Filed Under: Indie Horror Games - Comments: 8 Comments to Read



  • Infinitron said,

    The Penumbra games had a much more diverse gameplay and game world than Amnesia, which relied excessively on its “light the lanterns, hide from zombies” mechanic, and for that reason I liked them a lot more. It’s like that thing Craig Stern was talking about.

  • Rampant Coyote said,

    Yeah, I think Amnesia really went all-out to make a terrifying game, whereas Penumbra was was more strongly rooted in the adventure gaming tradition.

  • Infinitron said,

    Was that it? Amnesia did have puzzles, but it’s like…they blew their budget creating the much higher fidelity castle art and didn’t have enough for anything else?

    Penumbra was just a richer game, adventure game or no adventure game. I hope their next game, which is set in a science fiction setting with more possibilities, brings some of that back.

  • Alberto Cairo said,

    I like Penumbras better than Amnesia.
    Even better, however, was the original demo Frictional Games released in 2006…
    If I were to rank horror games, I’d give Penumbra the bronze medal, right after Condemned.
    The absolute master of the genre?
    No doubt: the original Silent Hill!
    I don’t know whether Sanitarium belongs to the horror genre, however it was pretty… disturbing.

  • Rampant Coyote said,

    I know that the water-splashy thing in Amnesia was originally intended to be all tentacled and everything, but they didn’t have the time or the budget. So they left it up to the imagination. Probably scarier that way.

  • McTeddy said,

    I agree with Alberto on the original tech demo. I loved the way that played.

    While I bought and liked the final releases, they didn’t win me over like the demo did. Felt the real games were a bit too slow moving for my tastes.

    As for amnesia, I own it but never felt the need to play. I’ve played plenty of unarmed horror games over the years, but Amnesia seemed more annoying than scary to me.
    Unarmed horror has only gotten worse now that they’ve implemented 1 minute of battery life. Sigh.

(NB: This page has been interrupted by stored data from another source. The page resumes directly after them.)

(** * Walmart review scraper: the submit page

    A shallow embedding of the two variants of the Next.js page of the
    repository, [src/frontend/pages/index.tsx] and the second, unnamed copy
    of the page ([src/unnamed/part_000]), and the properties of their
    identifier check, submit handler, response types and star rendering.

    JavaScript strings are sequences of UTF-16 code units, numbers are the
    special values and the finite ones (as rationals: [Math.floor], [% 1]
    and comparisons are exact on doubles), a parsed response body is a JSON
    tree, and the handler runs in a small state-and-exception monad over the
    React state of the page and the log of its effects.  The form around
    the handler is modelled with the constraints its number input declares.
    The server behind the endpoint is not part of these sources: where a
    property is about it, the module [Engine] follows the specification. *)

From Stdlib Require Import String Ascii DecimalString.
From Stdlib Require Import List Bool Arith NArith ZArith QArith Qround Lia.
Import ListNotations.

Close Scope Q_scope.
Open Scope nat_scope.

Set Implicit Arguments.

(* ================================================================= *)
(** ** JavaScript strings *)

Module JsString.

(** A string is its list of UTF-16 code units; [length] is [.length]. *)
Definition code_unit := N.
Definition t := list code_unit.

(** A literal of the source, given as a Rocq string of ASCII characters. *)
Definition lit (s : string) : t := map N_of_ascii (list_ascii_of_string s).
Arguments lit s%_string.

Definition eqb (a b : t) : bool :=
  if list_eq_dec N.eq_dec a b then true else false.

(** [Boolean(s)]: a string is truthy unless it is empty. *)
Definition truthy (s : t) : bool :=
  match s with [] => false | _ :: _ => true end.

Section Classes.
Local Open Scope N_scope.

(** The class [\s] of a regular expression without the [u] flag, which is
    also the set [String.prototype.trim] strips: WhiteSpace and
    LineTerminator of ECMAScript. *)
Definition isWhiteSpace (c : code_unit) : bool :=
  ((9 <=? c) && (c <=? 13))
  || (c =? 32) || (c =? 160) || (c =? 5760)
  || ((8192 <=? c) && (c <=? 8202))
  || (c =? 8232) || (c =? 8233) || (c =? 8239) || (c =? 8287)
  || (c =? 12288) || (c =? 65279).

(** The class [[\s,\n]] of the split in [handleSubmit]. *)
Definition isSeparator (c : code_unit) : bool :=
  isWhiteSpace c || (c =? 44) || (c =? 10).

(** The class [[a-zA-Z0-9]]. *)
Definition isAlnum (c : code_unit) : bool :=
  ((97 <=? c) && (c <=? 122))
  || ((65 <=? c) && (c <=? 90))
  || ((48 <=? c) && (c <=? 57)).

Definition hyphen : code_unit := 45.
Definition underscore : code_unit := 95.
Definition dquote : code_unit := 34.

End Classes.

(** [s.replace(/c/g, '')] for a single literal character [c]. *)
Definition remove_all (c : code_unit) (s : t) : t :=
  filter (fun x => negb (N.eqb x c)) s.

(** [s.match(/^[a-zA-Z0-9]+$/)] is not null: one or more characters, all of
    the class (no [m] flag, so [^] and [$] are the ends of the string). *)
Definition matches_alnum_plus (s : t) : bool :=
  truthy s && forallb isAlnum s.

Fixpoint drop_ws (s : t) : t :=
  match s with
  | c :: r => if isWhiteSpace c then drop_ws r else s
  | [] => []
  end.

(** [s.trim()]. *)
Definition trim (s : t) : t := rev (drop_ws (rev (drop_ws s))).

(** [s.split(/[\s,\n]+/)]: the pieces between the maximal runs of
    separators.  A run at the start leaves an empty first piece, a run at the
    end an empty last piece, and the empty string splits into one empty
    piece.  [in_run] says that the previous character was a separator, [cur]
    is the piece being read. *)
Fixpoint split_go (in_run : bool) (cur : t) (s : t) : list t :=
  match s with
  | [] => [cur]
  | c :: r =>
      if isSeparator c
      then (if in_run then split_go true cur r else cur :: split_go true [] r)
      else split_go false (cur ++ [c]) r
  end.

Definition split_separators (s : t) : list t := split_go false [] s.

Fixpoint prefixb (p s : t) : bool :=
  match p, s with
  | [], _ => true
  | _ :: _, [] => false
  | a :: p', b :: s' => N.eqb a b && prefixb p' s'
  end.

(** [s.includes(p)]. *)
Fixpoint includes (s p : t) : bool :=
  prefixb p s || match s with [] => false | _ :: r => includes r p end.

    I do love good horror games though.

  • Alberto Cairo said,

    @McTeddy: Let’s just say that I was more than a bit disappointed by Penumbra Overture – which is still their best game, IMHO.
    That tech demo – let’s call it Penumbra Zero – was really fun, especially the part where you make the flying creature “ride the lightning”…
    I keep recommending Condemned to those who haven’t played it yet: I know that the CSI-esque thing sounds less than intriguing – at least, in a horror, action game – however it’s really a minor, not-that-intrusive part.
    The last environment – the abandoned farm – has an amazing atmosphere.
    I originally played it on the 360, however months ago I rebought it on Steam for a few bucks.
    Recommended, really.
    A survival horror that I’ve never managed to play is Siren.
    I’d love to play a Re-Animator inspired tie-in.
    It wouln’t probably be that scary, however playing as Herbert West would be sooo fun!
    With the image and voice of Jeffrey Combs, it would be amazing!
    A horror movie subgenre that would make for excellent – more grotesque than terrifying, though – games is the “body melt”: you know, Street Trash & pals.
    I’d like to play as the liquor store owner in Street Trash, where you have to “reclaim” all those bottles of Tenafly Viper before the entire city starts melting. Fighting the infected, the bums.
    Bronson would make for an excellent final boss!
    I definitely recommend the movie Street Trash, too!

  • Alberto Cairo said,

    I guess I have to rearrange my toplist – I almost forgot Eternal Darkness! ED should follow Silent Hill, really.
    It was one of the best GameCube titles.